Seorang insinyur di PT Konstruksi Akurat menggunakan polinomial kubik pada tiap subinterval data lendutan balok untuk memperoleh kurva yang mulus. Pada setiap simpul, ia memastikan kontinuitas turunan pertama dan kedua. Metode interpolasi yang memenuhi syarat tersebut adalah…
Spline kubik menggunakan polinomial kubik pada tiap subinterval dan memaksakan kontinuitas turunan pertama dan kedua di setiap simpul, menghasilkan transisi mulus antar segmen.
Mahasiswa semester akhir membandingkan spline kubik alami dan spline kubik terapit untuk menginterpolasi data profil kecepatan fluida di dekat dinding pipa. Pada spline kubik alami, syarat batas yang diterapkan adalah…
Spline kubik alami memberlakukan syarat batas berupa turunan kedua sama dengan nol di kedua ujung (f'' = 0), berbeda dengan spline terapit yang menetapkan turunan pertama.
Tim simulasi menerapkan interpolasi spline kubik pada 50 titik data. Mereka mengamati bahwa matriks yang terbentuk dari syarat kehalusan bersifat tridiagonal. Dampak dari struktur matriks ini terhadap proses komputasi adalah…
Struktur matriks tridiagonal memungkinkan penggunaan algoritma khusus (seperti algoritma Thomas) yang jauh lebih efisien daripada eliminasi Gauss pada matriks penuh.

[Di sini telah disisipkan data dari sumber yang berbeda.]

(** ** Ignored directories *)

(** No key of a scan is below a path that ends with an ignored name. *)
Lemma scan_not_beneath_ignored (cfg : config) (es : list entry) :
  names_ok es = true ->
  forall level k p n,
    In k (PyDict.keys (dir_dict (get_files_dirs cfg es level))) \/
    In k (PyDict.keys (music_files (get_files_dirs cfg es level))) \/
    In k (PyDict.keys (rest_files (get_files_dirs cfg es level))) ->
    contains_char sep n = false ->
    str_in n (dirs_to_ignore cfg) = true ->
    ends_with_name p n ->
    ~ beneath p k.
Proof.
  induction es as [|n0 children es IHc IHe|n0 m es IHe|n0 es IHe] using entries_ind;
    intros Hok level k p n H Hn Hig Hend Hb; apply scan_key_origin in H;
    destruct H as (e & Hin & H).
  - destruct Hin.
  - apply names_ok_cons in Hok. destruct Hok as [He Hes].
    apply entry_ok_dir in He. destruct He as [Hn0 Hch].
    destruct (name_ok_spec n0 Hn0) as [Hne Hns].
    destruct Hin as [<-|Hin].
    + apply dir_entry_keys in H. destruct H as [Hig0 [->|(k' & Hk' & ->)]].
      * eapply no_sep_not_beneath; eauto.
      * assert (Hst : starts_with_char sep k' = false)
          by (apply (@scan_keys_start cfg children Hch (S level) k' Hk')).
        rewrite join_ok in Hb by auto.
        destruct Hb as [r E].
        destruct (sep_split n0 k' p r Hns E) as [[-> _]|[p' [-> ->]]].
        -- destruct Hend as [->|[q ->]].
           ++ congruence.
           ++ rewrite no_sep_append in Hns. discriminate.
        -- apply ends_with_name_split in Hend; auto.
           apply (IHc Hch (S level) (p' ++ String sep r)%string p' n); auto.
           now exists r.
    + apply (IHe Hes level k p n); auto. apply scan_key_origin. eauto.
  - apply names_ok_cons in Hok. destruct Hok as [He Hes].
    apply entry_ok_name in He. simpl in He.
    destruct (name_ok_spec n0 He) as [Hne Hns].
    destruct Hin as [<-|Hin].
    + eapply no_sep_not_beneath; [|exact Hb]. eapply file_entry_keys; eauto.
    + apply (IHe Hes level k p n); auto. apply scan_key_origin. eauto.
  - apply names_ok_cons in Hok. destruct Hok as [He Hes].
    destruct Hin as [<-|Hin].
    + simpl in H. tauto.
    + apply (IHe Hes level k p n); auto. apply scan_key_origin. eauto.
Qed.

(** No key of the directory map ends with an ignored name. *)
Lemma scan_dir_not_ignored (cfg : config) (es : list entry) :
  names_ok es = true ->
  forall level k n,
    In k (PyDict.keys (dir_dict (get_files_dirs cfg es level))) ->
    contains_char sep n = false ->
    str_in n (dirs_to_ignore cfg) = true ->
    ~ ends_with_name k n.
Proof.
  induction es as [|n0 children es IHc IHe|n0 m es IHe|n0 es IHe] using entries_ind;
    intros Hok level k n H Hn Hig Hend; apply get_files_dirs_dir_keys in H;
    destruct H as (e & Hin & H).
  - destruct Hin.
  - apply names_ok_cons in Hok. destruct Hok as [He Hes].
    apply entry_ok_dir in He. destruct He as [Hn0 Hch].
    destruct (name_ok_spec n0 Hn0) as [Hne Hns].
    destruct Hin as [<-|Hin].
    + simpl in H. destruct H as [Hig0 [->|(k' & Hk' & ->)]].
      * destruct Hend as [->|[q ->]].
        -- congruence.
        -- rewrite no_sep_append in Hns. discriminate.
      * assert (Hst : starts_with_char sep k' = false).
        { apply (@scan_keys_start cfg children Hch (S level) k'). auto. }
        rewrite join_ok in Hend by auto.
        apply ends_with_name_split in Hend; auto.
        apply (IHc Hch (S level) k' n); auto.
    + apply (IHe Hes level k n); auto. apply get_files_dirs_dir_keys. eauto.
  - apply names_ok_cons in Hok. destruct Hok as [He Hes].
    destruct Hin as [<-|Hin].
    + simpl in H. tauto.
    + apply (IHe Hes level k n); auto. apply get_files_dirs_dir_keys. eauto.
  - apply names_ok_cons in Hok. destruct Hok as [He Hes].
    destruct Hin as [<-|Hin].
    + simpl in H. tauto.
    + apply (IHe Hes level k n); auto. apply get_files_dirs_dir_keys. eauto.
Qed.

Lemma all_dirs_cons_dir (n0 : string) (children es : list entry) :
  all_dirs (EDir n0 children :: es) =
  (n0, n0) :: map (fun pn => (join n0 (fst pn), snd pn)) (all_dirs children)
  ++ all_dirs es.
Proof. reflexivity. Qed.

(** The path of a directory of a tree ends with the name of the
    directory. *)
Lemma all_dirs_spec (es : list entry) :
  names_ok es = true ->
  forall p n, In (p, n) (all_dirs es) ->
              ends_with_name p n /\ name_ok n = true /\
              starts_with_char sep p = false.
Proof.
  induction es as [|n0 children es IHc IHe|n0 m es IHe|n0 es IHe] using entries_ind;
    intros Hok p n Hin.
  - destruct Hin.
  - apply names_ok_cons in Hok. destruct Hok as [He Hes].
    apply entry_ok_dir in He. destruct He as [Hn0 Hch].
    destruct (name_ok_spec n0 Hn0) as [Hne Hns].
    rewrite all_dirs_cons_dir in Hin. destruct Hin as [E|Hin].
    + inversion E; subst. repeat split; auto.
      * now left.
      * now apply no_sep_starts.
    + apply in_app_iff in Hin. destruct Hin as [Hin|Hin]; [|auto].
      apply in_map_iff in Hin. destruct Hin as [[p' n'] [E Hin]].
      simpl in E. inversion E; subst.
      destruct (IHc Hch p' n Hin) as (H1 & H2 & H3).
      rewrite join_ok by auto. repeat split; auto.
      * now apply ends_with_name_join.
      * rewrite starts_append by auto. now apply no_sep_starts.
  - apply names_ok_cons in Hok. destruct Hok as [He Hes]. auto.
  - apply names_ok_cons in Hok. destruct Hok as [He Hes]. auto.
Qed.

(** The fields of a [CompResult]. *)
Lemma CompResult_init_fields (cfg : config) (left right : string)
  (le re : list entry) :
  let cr := CompResult_init cfg left right le re in
  let l := get_files_dirs cfg le 0 in
  let r := get_files_dirs cfg re 0 in
  base_path_left cr = left /\ base_path_right cr = right /\
  music_left cr = music_files l /\ rest_left cr = rest_files l /\
  dirs_left cr = dir_dict l /\
  music_right cr = music_files r /\ rest_right cr = rest_files r /\
  dirs_right cr = dir_dict r /\
  dirs_to_copy cr = dict_minus (dir_dict l) (dir_dict r) /\
  dirs_to_delete cr = dict_minus (dir_dict r) (dir_dict l) /\
  (rest_to_copy cr, rest_to_delete cr) = _compare_files (rest_files l) (rest_files r) /\
  (music_leftonly cr, music_changed cr, music_to_delete cr) =
  _compare_music (music_files l) (music_files r).
Proof.
  cbv zeta. unfold CompResult_init.
  destruct (_compare_files _ _) as [a b].
  destruct (_compare_music _ _) as [[c d] e].
  repeat split.
Qed.
(** C7. For trees whose names are not empty and hold no separator: a
    directory whose name is in the ignore list, at any depth of the left
    or of the right tree, is not a key of the directory map of either
    side, and no key of any of the six maps of the two scans is a path
    below it; so neither the directory nor anything below it is in
    [dirs_to_copy] or [dirs_to_delete].  (An audio file next to the
    directory may have the name of the directory as its key; that key is
    the file.) *)
Theorem ignored_dirs_excluded (cfg : config) (left right : string)
  (le re : list entry) (p n : string) :
  names_ok le = true -> names_ok re = true ->
  In (p, n) (all_dirs le) \/ In (p, n) (all_dirs re) ->
  str_in n (dirs_to_ignore cfg) = true ->
  let cr := CompResult_init cfg left right le re in
  ~ In p (PyDict.keys (dirs_left cr)) /\
  ~ In p (PyDict.keys (dirs_right cr)) /\
  (forall k, beneath p k ->
             ~ In k (PyDict.keys (music_left cr)) /\
             ~ In k (PyDict.keys (rest_left cr)) /\
             ~ In k (PyDict.keys (dirs_left cr)) /\
             ~ In k (PyDict.keys (music_right cr)) /\
             ~ In k (PyDict.keys (rest_right cr)) /\
             ~ In k (PyDict.keys (dirs_right cr))) /\
  ~ In p (PyDict.keys (dirs_to_copy cr)) /\
  ~ In p (PyDict.keys (dirs_to_delete cr)) /\
  (forall k, beneath p k ->
             ~ In k (PyDict.keys (dirs_to_copy cr)) /\
             ~ In k (PyDict.keys (dirs_to_delete cr))).
Proof.
  intros Hl Hr Hin Hig cr.
  destruct (CompResult_init_fields cfg left right le re)
    as (_ & _ & Eml & Erl & Edl & Emr & Err & Edr & Ec & Ed & _).
  fold cr in Eml, Erl, Edl, Emr, Err, Edr, Ec, Ed.
  rewrite Eml, Erl, Edl, Emr, Err, Edr, Ec, Ed.
  assert (Hp : ends_with_name p n /\ name_ok n = true).
  { destruct Hin as [Hin|Hin].
    - destruct (all_dirs_spec le Hl p n Hin) as (A & B & _). auto.
    - destruct (all_dirs_spec re Hr p n Hin) as (A & B & _). auto. }
  destruct Hp as [Hend Hn]. destruct (name_ok_spec n Hn) as [_ Hns].
  assert (Dl : ~ In p (PyDict.keys (dir_dict (get_files_dirs cfg le 0)))).
  { intros H. exact (@scan_dir_not_ignored cfg le Hl 0 p n H Hns Hig Hend). }
  assert (Dr : ~ In p (PyDict.keys (dir_dict (get_files_dirs cfg re 0)))).
  { intros H. exact (@scan_dir_not_ignored cfg re Hr 0 p n H Hns Hig Hend). }
  assert (Bl : forall k, beneath p k ->
                 ~ In k (PyDict.keys (music_files (get_files_dirs cfg le 0))) /\
                 ~ In k (PyDict.keys (rest_files (get_files_dirs cfg le 0))) /\
                 ~ In k (PyDict.keys (dir_dict (get_files_dirs cfg le 0)))).
  { intros k Hb. repeat split; intros H;
      apply (@scan_not_beneath_ignored cfg le Hl 0 k p n); auto. }
  assert (Br : forall k, beneath p k ->
                 ~ In k (PyDict.keys (music_files (get_files_dirs cfg re 0))) /\
                 ~ In k (PyDict.keys (rest_files (get_files_dirs cfg re 0))) /\
                 ~ In k (PyDict.keys (dir_dict (get_files_dirs cfg re 0)))).
  { intros k Hb. repeat split; intros H;
      apply (@scan_not_beneath_ignored cfg re Hr 0 k p n); auto. }
  split; auto. split; auto. split.
  { intros k Hb. destruct (Bl k Hb) as (A & B & C).
    destruct (Br k Hb) as (D & E & F). tauto. }
  split.
  { rewrite In_keys_dict_minus. tauto. }
  split.
  { rewrite In_keys_dict_minus. tauto. }
  intros k Hb. rewrite !In_keys_dict_minus.
  destruct (Bl k Hb) as (A & B & C). destruct (Br k Hb) as (D & E & F). tauto.
Qed.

Seorang analis keuangan ingin menghitung turunan pertama fungsi nilai aset f(x) di titik x menggunakan ekspansi deret Taylor. Ia menggunakan rumus (f(x+h) – f(x))/h. Hampiran yang ia gunakan termasuk jenis…
Rumus tersebut merupakan beda maju karena menggunakan titik x dan satu titik ke depan x+h; dari ekspansi deret Taylor dapat ditunjukkan bahwa galat pemotongannya berorde h.
Peneliti menghitung turunan numerik f'(x) dari data eksperimen dengan dua rumus berbeda: beda maju dan beda pusat. Pada lebar langkah h yang sama, beda pusat memberikan hasil yang lebih akurat. Keunggulan ini disebabkan oleh…
Simetri pada rumus beda pusat menyebabkan suku galat berorde h saling menghilangkan saat ekspansi Taylor maju dan mundur dijumlahkan, sehingga galat turun menjadi orde h^2.
Dalam eksperimen fisika, mahasiswa mengukur posisi partikel pada waktu t = 1.0, 1.1, 1.2, 1.3 detik. Ia ingin menghitung kecepatan di t = 1.2 menggunakan data yang paling relevan di sekitar titik tersebut. Rumus yang paling tepat adalah…
Untuk titik pusat di t = 1.2, beda pusat menggunakan titik simetris 1.1 dan 1.3 dengan penyebut 2h = 0.2, memberikan akurasi orde h^2.
PT Rekayasa Mesin menerapkan rumus turunan numerik untuk menghitung laju perubahan tekanan pada kondisi transien. Mereka menggunakan beda mundur (f(x) – f(x-h))/h karena data hanya tersedia hingga waktu saat ini. Salah satu konsekuensi dari pilihan ini adalah galat pemotongan yang…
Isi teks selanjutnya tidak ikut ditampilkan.